Records shown:
[Start of Attachment]
(** * User Management API: the request handlers over the user table

    A shallow embedding of [backend/app]: [models.py] (the [users] table),
    [schemas.py] (the pydantic request models), [crud.py] (the session
    calls) and [main.py] (the FastAPI handlers).

    The handlers are programs over the calls they make on the SQLAlchemy
    session.  A program can be run against any store that answers those
    calls; [pg] is the store the application is deployed on: one table
    with a serial primary key, unique indexes on [email] and [username]
    and NOT NULL columns, as [models.User] declares it. *)

From Stdlib Require Import ZArith List String Ascii Bool Lia DecimalString.
From Stdlib Require PrimFloat.
Import ListNotations.

Open Scope string_scope.
Open Scope list_scope.
Open Scope Z_scope.

(** ** Strings *)

(** Python's [needle in hay]. *)
Fixpoint contains (needle hay : string) : bool :=
  String.prefix needle hay
  || match hay with
     | EmptyString => false
     | String _ hay' => contains needle hay'
     end.

Definition lower_ascii (c : ascii) : ascii :=
  let n := nat_of_ascii c in
  if ((65 <=? n)%nat && (n <=? 90)%nat)%bool then ascii_of_nat (n + 32) else c.

(** [str.lower()] on the ASCII letters, which is all the messages of
    [main.py] are made of outside the interpolated values. *)
Fixpoint lower (s : string) : string :=
  match s with
  | EmptyString => EmptyString
  | String c s' => String (lower_ascii c) (lower s')
  end.

(** [str(n)] for a Python [int], as an f-string interpolates it. *)
Definition str_int (n : Z) : string := NilZero.string_of_int (Z.to_int n).

(** Truthiness of an [Optional[str]]: [None] and the empty string are falsy. *)
Definition truthy (v : option string) : bool :=
  match v with
  | Some s => negb (s =? "")%string
  | None => false
  end.

Definition option_eqb {A} (eqb : A -> A -> bool) (a b : option A) : bool :=
  match a, b with
  | Some x, Some y => eqb x y
  | None, None => true
  | _, _ => false
  end.

(** ** models.py *)

Module models.

(** A row of [users].  [email], [username], [is_active] and [created_at]
    are [nullable=False]; [full_name] and [updated_at] are nullable. *)
Record User : Type := mkUser {
  id : Z;
  email : string;
  username : string;
  full_name : option string;
  is_active : bool;
  created_at : Z;
  updated_at : option Z
}.

(** The columns a request can name. *)
Inductive column : Type := c_email | c_username | c_full_name | c_is_active.

Definition column_name (c : column) : string :=
  match c with
  | c_email => "email"
  | c_username => "username"
  | c_full_name => "full_name"
  | c_is_active => "is_active"
  end.

(** What the table enforces at a write: [unique=True] on [email] and
    [username], [nullable=False]. *)
Inductive constraint : Type :=
| unique (c : column)
| not_null (c : column).


End models.

(** Exceptions of [sqlalchemy.exc] / [sqlalchemy.orm.exc] a commit raises. *)
Inductive exn : Type :=
| IntegrityError (violated : models.constraint)
| StaleDataError
| InvalidRequestError.

(** ** schemas.py *)

Module schemas.

(** A key of the JSON body: absent, or present with [null] or a value. *)
Inductive field (A : Type) : Type :=
| Unset
| Given (v : option A).
Arguments Unset {A}.
Arguments Given {A} v.

Definition is_set {A} (f : field A) : bool :=
  match f with Unset => false | Given _ => true end.

(** The attribute of the model: the default [None] when the key is absent. *)
Definition attr {A} (f : field A) : option A :=
  match f with Unset => None | Given v => v end.

(** The JSON body of POST and PUT [/users], keys outside the four ignored. *)
Module Body.
Record t : Type := mk {
  email : field string;
  username : field string;
  full_name : field string;
  is_active : field bool
}.
End Body.

(** One entry of [model_dump(exclude_unset=True)]. *)
Inductive item : Type :=
| email_is (v : option string)
| username_is (v : option string)
| full_name_is (v : option string)
| is_active_is (v : option bool).

(** [min_length] and [max_length]: bounds on the number of characters. *)
Definition min_max_length (lo hi : nat) (s : string) : bool :=
  ((lo <=? String.length s)%nat && (String.length s <=? hi)%nat)%bool.

Module UserCreate.
(** [UserBase] after validation: defaults filled in. *)
Record t : Type := mk {
  email : string;
  username : string;
  full_name : option string;
  is_active : bool
}.
End UserCreate.

Module UserUpdate.
(** Every field [Optional] with default [None]; the model remembers
    which keys were given ([model_fields_set]). *)
Definition t : Type := Body.t.

Definition email (m : t) : option string := attr (Body.email m).
Definition username (m : t) : option string := attr (Body.username m).
Definition full_name (m : t) : option string := attr (Body.full_name m).
Definition is_active (m : t) : option bool := attr (Body.is_active m).

Definition dump_field {A} (mk : option A -> item) (f : field A) : list item :=
  match f with Unset => [] | Given v => [mk v] end.

(** [model_dump(exclude_unset=True)], in the order of declaration. *)
Definition model_dump_exclude_unset (m : t) : list item :=
  dump_field email_is (Body.email m)
  ++ dump_field username_is (Body.username m)
  ++ dump_field full_name_is (Body.full_name m)
  ++ dump_field is_active_is (Body.is_active m).
End UserUpdate.

Section Validation.

(** pydantic's [EmailStr]: which strings it accepts.  The check lives in
    the [email-validator] package; the accepted string is taken as the
    value of the field. *)
Variable EmailStr : string -> bool.

(** [email: EmailStr = Field(...)]: required, not null. *)
Definition required_email (f : field string) : option string :=
  match f with
  | Given (Some s) => if EmailStr s then Some s else None
  | _ => None
  end.

(** [username: str = Field(..., min_length=3, max_length=50)]. *)
Definition required_username (f : field string) : option string :=
  match f with
  | Given (Some s) => if min_max_length 3 50 s then Some s else None
  | _ => None
  end.

(** [Optional[str] = Field(None, max_length=100)]: [Some v] is the
    validated attribute. *)
Definition optional_full_name (f : field string) : option (option string) :=
  match f with
  | Given (Some s) => if min_max_length 0 100 s then Some (Some s) else None
  | _ => Some None
  end.

(** [is_active: bool = Field(True)]: default [True], [null] refused. *)
Definition defaulted_is_active (f : field bool) : option bool :=
  match f with
  | Unset => Some true
  | Given (Some b) => Some b
  | Given None => None
  end.

Definition validate_UserCreate (b : Body.t) : option UserCreate.t :=
  match required_email (Body.email b),
        required_username (Body.username b),
        optional_full_name (Body.full_name b),
        defaulted_is_active (Body.is_active b) with
  | Some e, Some u, Some fn, Some a => Some (UserCreate.mk e u fn a)
  | _, _, _, _ => None
  end.

(** [Optional[EmailStr] = None]. *)
Definition optional_email (f : field string) : bool :=
  match f with
  | Given (Some s) => EmailStr s
  | _ => true
  end.

(** [Optional[str] = Field(None, min_length=3, max_length=50)]. *)
Definition optional_username (f : field string) : bool :=
  match f with
  | Given (Some s) => min_max_length 3 50 s
  | _ => true
  end.

Definition validate_UserUpdate (b : Body.t) : option UserUpdate.t :=
  if (optional_email (Body.email b)
      && optional_username (Body.username b)
      && match optional_full_name (Body.full_name b) with
         | Some _ => true
         | None => false
         end)%bool
  then Some b else None.

End Validation.

End schemas.

Import models.
Import schemas.

(** ** The session: what a handler asks of the store *)

(** One constructor per call that goes to the database, indexed by what the
    call hands back. *)
Inductive storeE : Type -> Type :=
| query_by_id (user_id : Z) : storeE (option User)
| query_by_email (email : string) : storeE (option User)
| query_by_username (username : string) : storeE (option User)
| query_offset_limit (skip limit : Z) : storeE (list User)
| add_commit_refresh (user : UserCreate.t) : storeE (exn + User)
| commit_refresh (db_user : User) (update_data : list item) : storeE (exn + User)
| delete_commit (db_user : User) : storeE unit
| rollback : storeE unit.

(** A handler: it returns, or makes a call and goes on with the answer. *)
Inductive prog (A : Type) : Type :=
| Ret (a : A)
| Call {X : Type} (e : storeE X) (k : X -> prog A).
Arguments Ret {A} a.
Arguments Call {A X} e k.

Fixpoint bind {A B} (p : prog A) (f : A -> prog B) : prog B :=
  match p with
  | Ret a => f a
  | Call e k => Call e (fun x => bind (k x) f)
  end.

Definition call {X} (e : storeE X) : prog X := Call e Ret.

Notation "x <- p ;; q" := (bind p (fun x => q))
  (at level 61, p at next level, right associativity).

(** A call as it shows in a trace, with the answer it got. *)
Inductive called : Type :=
| Called {X : Type} (e : storeE X) (x : X).

(** A store: a state and how it answers each call. *)
Record Store : Type := mkStore {
  state : Type;
  answer : forall X : Type, storeE X -> state -> X * state
}.

(** Run a handler on a store: its result, the state it leaves and the calls
    it made, in order. *)
Fixpoint run {A} (S : Store) (p : prog A) (s : state S) : A * state S * list called :=
  match p with
  | Ret a => (a, s, [])
  | Call e k =>
      let (x, s') := answer S _ e s in
      let '(a, s'', tr) := run S (k x) s' in
      (a, s'', Called e x :: tr)
  end.




(** ** crud.py *)

Module crud.

Definition get_user (user_id : Z) : prog (option User) :=
  call (query_by_id user_id).

Definition get_user_by_email (email : string) : prog (option User) :=
  call (query_by_email email).

Definition get_user_by_username (username : string) : prog (option User) :=
  call (query_by_username username).

Definition get_users (skip limit : Z) : prog (list User) :=
  call (query_offset_limit skip limit).

(** [db.add(db_user); db.commit(); db.refresh(db_user)]; the commit raises
    [IntegrityError], which [create_user] lets through. *)
Definition create_user (user : UserCreate.t) : prog (exn + User) :=
  call (add_commit_refresh user).

(** [None] when the user is not found; otherwise every entry of
    [model_dump(exclude_unset=True)] is set on the loaded object, an explicit
    [None] included, and the session commits. *)
Definition update_user (user_id : Z) (user_update : UserUpdate.t)
  : prog (exn + option User) :=
  db_user <- get_user user_id ;;
  match db_user with
  | None => Ret (inr None)
  | Some db_user =>
      let update_data := UserUpdate.model_dump_exclude_unset user_update in
      r <- call (commit_refresh db_user update_data) ;;
      match r with
      | inl e => Ret (inl e)
      | inr db_user' => Ret (inr (Some db_user'))
      end
  end.

Definition delete_user (user_id : Z) : prog bool :=
  db_user <- get_user user_id ;;
  match db_user with
  | None => Ret false
  | Some db_user => _ <- call (delete_commit db_user) ;; Ret true
  end.

End crud.

(** ** main.py *)

Module status.
Definition HTTP_200_OK : Z := 200.
Definition HTTP_201_CREATED : Z := 201.
Definition HTTP_204_NO_CONTENT : Z := 204.
Definition HTTP_400_BAD_REQUEST : Z := 400.
Definition HTTP_404_NOT_FOUND : Z := 404.
End status.

(** What the client gets: a user, a list of users or nothing with the
    status of the route, an [HTTPException] a handler raised, the 422 of a
    body that fails its schema, or the 500 of an exception nobody caught. *)
Inductive Response : Type :=
| UserResponse (status_code : Z) (content : User)
| UserList (status_code : Z) (content : list User)
| NoContent (status_code : Z)
| HTTPException (status_code : Z) (detail : string)
| RequestValidationError
| Unhandled (e : exn).

Module main.

(** The string an [Optional[str]] holds, read where it is known truthy. *)
Definition str (v : option string) : string :=
  match v with Some s => s | None => "" end.

(** [existing_user and existing_user.id != user_id]. *)
Definition other (existing_user : option User) (user_id : Z) : bool :=
  match existing_user with
  | Some u => negb (id u =? user_id)
  | None => false
  end.

Definition empty {A} (l : list A) : bool :=
  match l with [] => true | _ :: _ => false end.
[End of Attachment]
About this task:
Using the material above, report each line where "then" occurs.

Answer box:
  if ((65 <=? n)%nat && (n <=? 90)%nat)%bool then ascii_of_nat (n + 32) else c.
  | Given (Some s) => if EmailStr s then Some s else None
  | Given (Some s) => if min_max_length 3 50 s then Some s else None
  | Given (Some s) => if min_max_length 0 100 s then Some (Some s) else None
  then Some b else None.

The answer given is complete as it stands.